- _Provided information_:
Lemma join_player_run p b now q kv data m :
  IsGroup kv.1 = false → GetSelectedDungeons m kv.1 ≠ ∅ →
  ∃ r m', join_player p b now q kv data m = Ok (r, m') ∧ acted (at_ kv.1 to_dungeon) same m m'.
Proof.
  intros Hg Hne. unfold join_player. erewrite bind_run by reflexivity.
  destruct (set_items (GetSelectedDungeons m kv.1)) as [|d0 l0] eqn:Ed.
  { destruct Hne. apply set_eq. intros x. rewrite <- set_items_elem, Ed. set_solver. }
  erewrite bind_run by reflexivity.
  match goal with |- ∃ r m', ?k m = Ok _ ∧ _ => assert (acts k (at_ kv.1 to_dungeon) same) as Hact end.
  { eapply acts_ext; [acts_solve|..]; intros x d; unfold on_player, on_group, at_, same, to_dungeon;
      rewrite Hg; by destruct (x =? kv.1). }
  destruct (Hact m) as (r & m' & E & H). by exists r, m'.
Qed.

Lemma join_players_run p b now q l data times m :
  NoDup l.*1 → (∀ kv, kv ∈ l → IsGroup kv.1 = false ∧ GetSelectedDungeons m kv.1 ≠ ∅ ∧
                    is_role (Z.land (p_role kv.2) (Z.lnot PLAYER_ROLE_LEADER))) →
  Forall (λ rt, is_role rt.1) times →
  ∃ times' m', join_players p b now q l data times m = Ok (times', m') ∧
    Forall (λ rt, is_role rt.1) times' ∧
    acted (λ x d, if bool_decide (x ∈ l.*1) then to_dungeon d else d) same m m'.
Proof.
  revert data times m. induction l as [|kv l IH]; intros data times m Hnd Hl Ht.
  { exists times, m. split; [done|]. split; [done|]. by split. }
  cbn in Hnd. apply NoDup_cons in Hnd as [Hni Hnd]. cbn [join_players].
  destruct (Hl kv) as (Hg & Hsel & Hr); [set_solver|].
  destruct (join_player_run p b now q kv data m Hg Hsel) as (r & m1 & E & [A1 A2 A3 A4 A5]).
  pose proof (join_player_role _ _ _ _ _ _ _ _ _ E) as Er. erewrite bind_run by exact E.
  destruct (IH r.1 (mm_insert r.2.1 r.2.2 times) m1) as (times' & m' & -> & Ht' & [B1 B2 B3 B4 B5]).
  - done.
  - intros kv' Hin. destruct (Hl kv') as (Hg' & Hsel' & Hr'); [set_solver|]. split; [done|]. split; [|done].
    unfold GetSelectedDungeons. rewrite A1, at_ne; [done|]. intros Ek. apply Hni. rewrite <- Ek.
    by apply list_elem_of_fmap_2.
  - apply mm_insert_Forall; [|done]. by rewrite Er.
  - exists times', m'. split; [done|]. split; [done|]. split; try congruence.
    + intros x. rewrite B1, A1. cbn. destruct (decide (x = kv.1)) as [->|Hne].
      * rewrite at_eq, bool_decide_eq_false_2, bool_decide_eq_true_2 by (done || set_solver). done.
      * rewrite at_ne by done. by rewrite (bool_decide_ext (x ∈ kv.1 :: l.*1) (x ∈ l.*1)) by set_solver.
    + intros x. by rewrite B2, A2.
Qed.

Lemma wait_times_ok qid c ds times m :
  wf (GetQueue m qid) → _isUpdating (GetQueue m qid) = false → Forall (λ rt, is_role rt.1) times →
  ∃ m', when c (on_queue qid (λ q, UpdateWaitTime q ds times)) m = Ok (tt, m') ∧ same_but_queue qid m m' ∧
    wf (GetQueue m' qid) ∧ _isUpdating (GetQueue m' qid) = false.
Proof.
  intros Hwf Hidle Ht. destruct c; [|by exists m].
  destruct (UpdateWaitTime_ok (GetQueue m qid) ds times Hwf Ht) as (q' & E & Hwf' & Hidle').
  eexists. split; [by apply on_queue_run|]. unfold GetQueue. cbn. rewrite lookup_insert_eq. cbn.
  split; [|split; [done|congruence]]. split; try done. intros id' Hid. cbn. by rewrite lookup_insert_ne.
Qed.

Lemma all_agree_spec ps : all_agree ps = true ↔ ∀ k x, ps !! k = Some x → accept x = LFG_ANSWER_AGREE.
Proof.
  unfold all_agree. rewrite forallb_forall. split.
  - intros H k x Hk. specialize (H (k, x)). rewrite <- list_elem_of_In, items_elem in H.
    by eapply bool_decide_eq_true_1, H.
  - intros H [k x] Hk%list_elem_of_In%items_elem. apply bool_decide_eq_true_2. by apply (H k).
Qed.

(** C26: A player accepts a proposal. As long as another has not agreed, the answer is
    recorded and nothing else changes. When all have agreed, every player is put in
    the dungeon, none of the entries is left in the queue, the group is built from a
    proposal in which everybody agreed (the calls of MakeNewGroup, made once, on that
    state), and the proposal is erased. *)
Theorem UpdateProposal_spec (now id guid : Z) (p : LfgProposal) (pl : LfgProposalPlayer) (m : LFGMgr) :
  ProposalsStore m !! id = Some p → p_players p !! guid = Some pl →
  (∀ k x, p_players p !! k = Some x → IsGroup k = false ∧ GetSelectedDungeons m k ≠ ∅ ∧
     is_role (Z.land (p_role x) (Z.lnot PLAYER_ROLE_LEADER))) →
  let qid := queue_id m guid in
  wf (GetQueue m qid) → _isUpdating (GetQueue m qid) = false →
  let ps := <[guid := set_accept LFG_ANSWER_AGREE pl]> (p_players p) in
  ((∃ k x, ps !! k = Some x ∧ accept x ≠ LFG_ANSWER_AGREE) →
   ∃ m', UpdateProposal now id guid true m = Ok (tt, m') ∧
     ProposalsStore m' = <[id := proposal_with p (p_state p) ps]> (ProposalsStore m) ∧
     (∀ x, pdata m' x = pdata m x) ∧ (∀ x, gdata m' x = gdata m x) ∧ QueuesStore m' = QueuesStore m) ∧
  ((∀ k x, ps !! k = Some x → accept x = LFG_ANSWER_AGREE) →
   let p' := proposal_with p LFG_PROPOSAL_SUCCESS ps in
   ∃ m1, UpdateProposal now id guid true m
         = (_ ← for_each (MakeNewGroup p' m1) call; erase_proposal id) m1 ∧
     (∀ k, is_Some (ps !! k) → GetState m1 k = LFG_STATE_DUNGEON) ∧
     (∀ g, g ∈ queues p → HasData (GetQueue m1 qid) g = false)).
Proof.
  intros Hp Hpl Hmem qid Hwf Hidle ps.
  unfold UpdateProposal. erewrite bind_run by reflexivity. rewrite Hp, Hpl. cbv zeta. fold ps.
  erewrite bind_run by reflexivity. cbn [negb].
  set (m0 := set_proposals m _). split.
  - intros (k & x & Hk & Hx). assert (all_agree ps = false) as ->.
    { apply not_true_iff_false. rewrite all_agree_spec. intros H. by destruct Hx; apply (H k). }
    cbn [negb].
    edestruct (acts_for_each (items ps) (λ kv : Z * LfgProposalPlayer, send kv.1 (MsgUpdateProposal (proposal_with p (p_state p) ps)))
      (λ _, same) (λ _, same)) as (a & m' & E & [K1 K2 K3 K4 K5]); [intros; apply acts_send|].
    destruct a. exists m'. split; [exact E|]. split; [done|].
    split; [|split; [|done]]; intros y; rewrite ?K1, ?K2; by apply foldl_same.
  - intros Hall. set (p' := proposal_with p LFG_PROPOSAL_SUCCESS ps). rewrite (proj2 (all_agree_spec ps) Hall).
    assert (∀ k x, ps !! k = Some x → IsGroup k = false ∧ GetSelectedDungeons m k ≠ ∅ ∧
              is_role (Z.land (p_role x) (Z.lnot PLAYER_ROLE_LEADER))) as Hmem'.
    { intros k x [[<- <-]|[_ Hk]]%lookup_insert_Some; [by apply (Hmem guid pl)|by apply Hmem]. }
    cbn [negb]. erewrite bind_run by reflexivity. set (m1 := set_proposals m0 _).
    change (proposal_with (proposal_with p (p_state p) ps) LFG_PROPOSAL_SUCCESS ps) with p'.
    destruct (join_players_run p' (negb (bool_decide (p_state (proposal_with p (p_state p) ps) = LFG_PROPOSAL_SUCCESS)))
                now qid (items ps) (update_of LFG_UPDATETYPE_GROUP_FOUND) [] m1)
      as (times & m2 & Ej & Ht & [K1 K2 K3 K4 K5]); [apply items_NoDup| |constructor|].
    { intros [k x] Hk%items_elem. by apply (Hmem' k x). }
    erewrite bind_run by exact Ej.
    destruct (wait_times_ok qid (MAXGROUPSIZE / 2 <? Z.of_nat (length (queues p'))) (p_commonDungeons p') times m2)
      as (m3 & Ew & [W1 W2 W3 _] & Hwf3 & Hidle3).
    { unfold GetQueue in *. by rewrite K3. }
    { unfold GetQueue in *. by rewrite K3. }
    { done. }
    erewrite bind_run by exact Ew.
    destruct (RemoveFromSystem_all (GetQueue m3 qid) (queues p) Hwf3 Hidle3) as (q' & Eq & _ & _ & Hs).
    destruct (for_each_queue qid RemoveFromSystem (queues p) m3 q' Eq) as (m4 & Er & [R1 R2 R3 _] & Hq).
    erewrite bind_run by exact Er. erewrite bind_run by reflexivity. exists m4. split; [done|]. split.
    + intros k [x Hk]. unfold GetState. destruct (Hmem' k x Hk) as [-> _].
      assert (pdata m4 k = pdata m2 k) as -> by (unfold pdata; by rewrite R1, W1).
      rewrite K1, bool_decide_eq_true_2; [done|]. apply list_elem_of_fmap. exists (k, x). split; [done|].
      by apply items_elem.
    + intros g Hg. unfold HasData. rewrite Hq, Hs, (bool_decide_eq_true_2 (g ∈ queues p)) by done. by apply bool_decide_eq_false_2; intros [].
Qed.
End acts.

End LfgOutcomes.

- _What to do_: Set down again, word for word, the stretch of records from the line with "erase_proposal id) m1 ∧" to the line with "edestruct (acts_for_each (items", both of those lines included.

- _Your response_:
         = (_ ← for_each (MakeNewGroup p' m1) call; erase_proposal id) m1 ∧
     (∀ k, is_Some (ps !! k) → GetState m1 k = LFG_STATE_DUNGEON) ∧
     (∀ g, g ∈ queues p → HasData (GetQueue m1 qid) g = false)).
Proof.
  intros Hp Hpl Hmem qid Hwf Hidle ps.
  unfold UpdateProposal. erewrite bind_run by reflexivity. rewrite Hp, Hpl. cbv zeta. fold ps.
  erewrite bind_run by reflexivity. cbn [negb].
  set (m0 := set_proposals m _). split.
  - intros (k & x & Hk & Hx). assert (all_agree ps = false) as ->.
    { apply not_true_iff_false. rewrite all_agree_spec. intros H. by destruct Hx; apply (H k). }
    cbn [negb].
    edestruct (acts_for_each (items ps) (λ kv : Z * LfgProposalPlayer, send kv.1 (MsgUpdateProposal (proposal_with p (p_state p) ps)))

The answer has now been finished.